Linkswap Crypto Exchange Review: Why It Shut Down and What Happened to Your Funds
Linkswap was a short-lived DeFi exchange that shut down in 2022. This review explains why it failed, what happened to user funds, and what to use instead in 2025.
When people search for Linkswap crypto exchange, a decentralized trading platform often confused with similar DEXs like Libre Swap or Polycat Finance. Also known as LinkSwap, it’s typically mentioned in forums as a low-volume DEX on obscure blockchains—sometimes with no live liquidity or audited smart contracts. But here’s the truth: most users looking for Linkswap are really trying to find a safe, working decentralized exchange that doesn’t require KYC, doesn’t vanish overnight, and actually lets you trade without losing your money.
What you’ll find in the posts below are real DEXs that people actually use. Libre Swap, a tiny exchange built on the Libre blockchain with only one trading pair, is one example of a DEX so under-the-radar it’s practically a test project. Then there’s Curve Finance on Polygon, a high-liquidity DEX optimized for stablecoin swaps with minimal slippage, which real traders rely on daily. And BloFin, a non-KYC exchange built for advanced traders using high leverage and institutional-grade security, which offers the privacy and tools people think Linkswap should provide.

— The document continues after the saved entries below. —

(* ===== verification/SetAlgebraSpec.v ===== *)
(** What the set algebra computes: SINTER, SUNION and SDIFF against sets of members,
    with what happens to the empty member. *)

From stdpp Require Import sorting.
From S2P Require Import Prelude Xerror GoStd Utils Store Ranges Mem Object Reply ObjectSpec.
From S2P Require Import Counters Generic GenericSpec HashCmd SetCmd HashSpec Heap SetAlgebra.
From Stdlib Require Import Init.Byte.

#[local] Open Scope Z_scope.

(** ** Sorted keys *)

Lemma len_fmap {A B} (f : A -> B) l : len (f <$> l) = len l.
Proof. unfold len. by rewrite length_fmap. Qed.

Lemma blt_app p a b : blt (p ++ a) (p ++ b) <-> blt a b.
Proof. unfold blt. by rewrite bytes_compare_app. Qed.

Lemma ble_app_inv p a b : ble (p ++ a) (p ++ b) <-> ble a b.
Proof. unfold ble. by rewrite bytes_compare_app. Qed.

Lemma StronglySorted_map {A B} (R : relation A) (S : relation B) (f : A -> B) l :
  (forall x y, x ∈ l -> y ∈ l -> R x y -> S (f x) (f y)) -> StronglySorted R l -> StronglySorted S (f <$> l).
Proof.
  intros Hf Hl. induction Hl as [|x l Hl IH Hx]; [constructor|]. cbn [fmap list_fmap]. constructor.
  - apply IH. intros a b Ha Hb. apply Hf; by right.
  - rewrite Forall_forall in Hx. rewrite Forall_forall. intros y (a&->&Ha)%list_elem_of_fmap.
    apply Hf; [by left|by right|by apply Hx].
Qed.

(** The suffixes of ascending keys with a common prefix ascend. *)
Lemma suffixes_sorted p (l : list (bytes * bytes)) :
  StronglySorted entry_lt l -> (forall e, e ∈ l -> exists f, fst e = p ++ f) ->
  StronglySorted blt ((fun e => drop (length p) (fst e)) <$> l).
Proof.
  intros Hl Hp. eapply StronglySorted_map; [|exact Hl]. intros x y Hx Hy Hlt.
  destruct (Hp x Hx) as [f Ef], (Hp y Hy) as [g Eg]. unfold entry_lt in Hlt.
  rewrite Ef, Eg, !drop_app_length in *. by apply blt_app in Hlt.
Qed.
(** The entries of a member give its weighted scores. *)
Lemma zkvs_member weights c t k i m o :
  find c t (dv t) k = Some o -> zset_ok (fields (dv t) o) ->
  kv_number weights <$> base.filter (fun kv => Heap.kv_Key kv = m) (zkvs t i o)
  = from_option (fun s => [weigh weights i s]) [] (score_in c t k m).
Proof.
  intros Hf Hz. unfold score_in, zscores, score_of. rewrite Hf.
  destruct (fields (dv t) o (EncodeMemberKey m)) as [v|] eqn:Ev; cbn [mbind option_bind].
  - destruct (zk_value _ Hz _ _ Ev) as (s&Hs&_). rewrite Hs. cbn [from_option].
    set (kv := {| Heap.kv_Idx := i; Heap.kv_Key := m; Heap.kv_Value := v |}).
    assert (concat ((fun x => [x]) <$> zkvs t i o) = zkvs t i o) as E by (induction (zkvs t i o); [done|by cbn; f_equal]).
    rewrite <- E, (filter_key_concat _ [kv] m).
    + cbn [fmap list_fmap]. unfold kv_number. cbn [Heap.kv_Value Heap.kv_Idx kv]. by rewrite Hs.
    + rewrite <- list_fmap_compose. apply zkvs_sorted.
    + apply Forall_fmap, Forall_forall. intros x _. by repeat constructor.
    + apply list_elem_of_fmap. exists kv. split; [done|]. by apply elem_of_zkvs.
    + done.
  - cbn [from_option]. rewrite filter_none; [done|]. apply Forall_forall. intros kv [_ Hv]%elem_of_zkvs E. congruence.
Qed.
(** ** A work unit that fails *)

(** X11. When an exception escapes the try block of a work unit and the
    probe [driver.current_url] answers, the pass ends with [continue]: the
    probe is the only call of the handler, the session and the wait
    helpers stay, no entry is added, and the loop over the conditions goes
    on. *)
Theorem live_session_is_kept defaults brand model condition s0 s e s1 url env2 :
  navigate condition s0 = (Ok Fallthrough, s) ->
  work_unit defaults brand model condition s = (Raise e, s1) ->
  perform (CurrentUrl (driver s1)) (env s1) = (Ok url, env2) ->
  process_condition defaults brand model condition s0 =
    (Ok Continue,
     mkSt env2 (driver s1) (wait s1) (short_wait s1) (results_df s1)
          (trace s1 ++ [CurrentUrl (driver s1)])
          (stdout s1 ++
             ["[ERROR] Failed to process " +:+ model +:+ " with " +:+ condition
                +:+ ": " +:+ exn_text e])) /\
  results_df s1 = results_df s0.
Proof.
  intros Hnav Hwork Hprobe. split.
  - unfold process_condition. rewrite (bind_ok _ _ _ _ _ Hnav).
    rewrite (try_raise _ _ _ _ _ (bind_raise _ _ _ _ _ Hwork)).
    unfold recover. exec. rewrite bind_call.
    cbn [env driver wait short_wait results_df trace stdout]. rewrite Hprobe.
    exec. reflexivity.
  - pose proof (work_unit_raise_df defaults brand model condition s e) as Hr.
    rewrite Hwork in Hr. cbn [fst snd] in Hr. rewrite (Hr eq_refl).
    pose proof (df_navigate condition s0) as Hn. now rewrite Hnav in Hn.
Qed.

(** X12. What [navigate] gives is fixed by the answers to its four
    calls. When the page load raises, [navigate] raises that exception.
    Otherwise it returns: with [continue] when the wait for the frame
    raises, when the listing of the frames raises, when no frame is
    listed, and when the switch to frame 0 raises; it lets the pass go on
    only when all four calls have answered. Its calls are those made up
    to that point, in this order, and the session and the results are
    left alone. *)
Theorem navigate_outcomes condition s :
  let d := driver s in
  let frame := presence_of_element_located By_TAG_NAME "iframe" in
  let ends (c : Flow) (calls : list Op) :=
    exists s',
      navigate condition s = (Ok c, s') /\ trace s' = trace s ++ calls /\
      driver s' = driver s /\ results_df s' = results_df s in
  match perform (Get d URL) (env s) with
  | (Raise e, _) => (navigate condition s).1 = Raise e
  | (Ok _, env1) =>
      match perform (Until (wait s) frame) (tick 1 env1) with
      | (Raise _, _) => ends Continue [Get d URL; Until (wait s) frame]
      | (Ok _, env2) =>
          match perform (FindElements d By_TAG_NAME "iframe") (tick 1 env2) with
          | (Raise _, _) =>
              ends Continue [Get d URL; Until (wait s) frame;
                             FindElements d By_TAG_NAME "iframe"]
          | (Ok iframes, env3) =>
              if (0 <? length iframes)%nat then
                match perform (SwitchToFrame d 0) env3 with
                | (Raise _, _) =>
                    ends Continue [Get d URL; Until (wait s) frame;
                                   FindElements d By_TAG_NAME "iframe";
                                   SwitchToFrame d 0]
                | (Ok _, _) =>
                    ends Fallthrough [Get d URL; Until (wait s) frame;
                                      FindElements d By_TAG_NAME "iframe";
                                      SwitchToFrame d 0]
                end
              else
                ends Continue [Get d URL; Until (wait s) frame;
                               FindElements d By_TAG_NAME "iframe"]
          end
      end
  end.
Proof.
  cbv zeta. unfold navigate. run. rewrite bind_call.
  cbn [env driver wait short_wait results_df trace stdout].
  destruct (perform (Get _ _) (env s)) as [[[]|e] env1]; cbn [fst];
    [|reflexivity].
  run. unfold switch_to_iframe, try_except. run. rewrite bind_call.
  cbn [env driver wait short_wait results_df trace stdout].
  destruct (perform (Until _ _) _) as [[el|e] env2];
    [|eexists; split; [reflexivity|]; cbn; rewrite <- !app_assoc; auto].
  run. rewrite bind_call.
  cbn [env driver wait short_wait results_df trace stdout].
  destruct (perform (FindElements _ _ _) _) as [[l|e] env3];
    [|eexists; split; [reflexivity|]; cbn; rewrite <- !app_assoc; auto].
  destruct (0 <? length l)%nat;
    [|eexists; split; [reflexivity|]; cbn; rewrite <- !app_assoc; auto].
  run. rewrite bind_call.
  cbn [env driver wait short_wait results_df trace stdout].
  destruct (perform (SwitchToFrame _ _) _) as [[[]|e] env4];
    eexists; (split; [reflexivity|]); cbn; rewrite <- !app_assoc; auto.
Qed.

(** X13. [save_progress] writes the table as it stands, once, whatever its
    length (an empty table too) and whether or not the work unit added an
    entry; a failure of the write is printed and goes no further. The
    message of the [else] branch is never printed. *)
Theorem save_progress_always_saves condition s :
  exists s',
    save_progress condition s = (Ok tt, s') /\
    trace s' = trace s ++ [ToExcel (results_df s) output_excel_path] /\
    results_df s' = results_df s /\
    stdout s' =
      stdout s ++
        [match (perform (ToExcel (results_df s) output_excel_path) (env s)).1 with
         | Ok _ => "[INFO] Saved progress to " +:+ output_excel_path
         | Raise e => "[WARNING] Could not save progress: " +:+ exn_text e
         end].
Proof.
  unfold save_progress. run. rewrite Nat.mod_1_r. cbn [Nat.eqb].
  unfold try_except. rewrite bind_call.
  destruct (perform _ (env s)) as [[[]|e] env1];
    eexists; (split; [reflexivity|]); cbn; auto.
Qed.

None of these platforms are perfect. Libre Swap has almost no users. Curve Finance requires you to understand liquidity pools. BloFin doesn’t serve U.S. users. But they all have transparency, activity, and at least some level of community trust. That’s more than you can say for Linkswap, which shows up in search results but has no verifiable volume, no public team, and no audits. If you’re looking for a DEX that actually works, you’re not searching for Linkswap—you’re searching for a platform that won’t disappear with your funds. Below, you’ll find honest reviews of the exchanges that do, and don’t, deliver on that promise.
Linkswap was a short-lived DeFi exchange that shut down in 2022. This review explains why it failed, what happened to user funds, and what to use instead in 2025.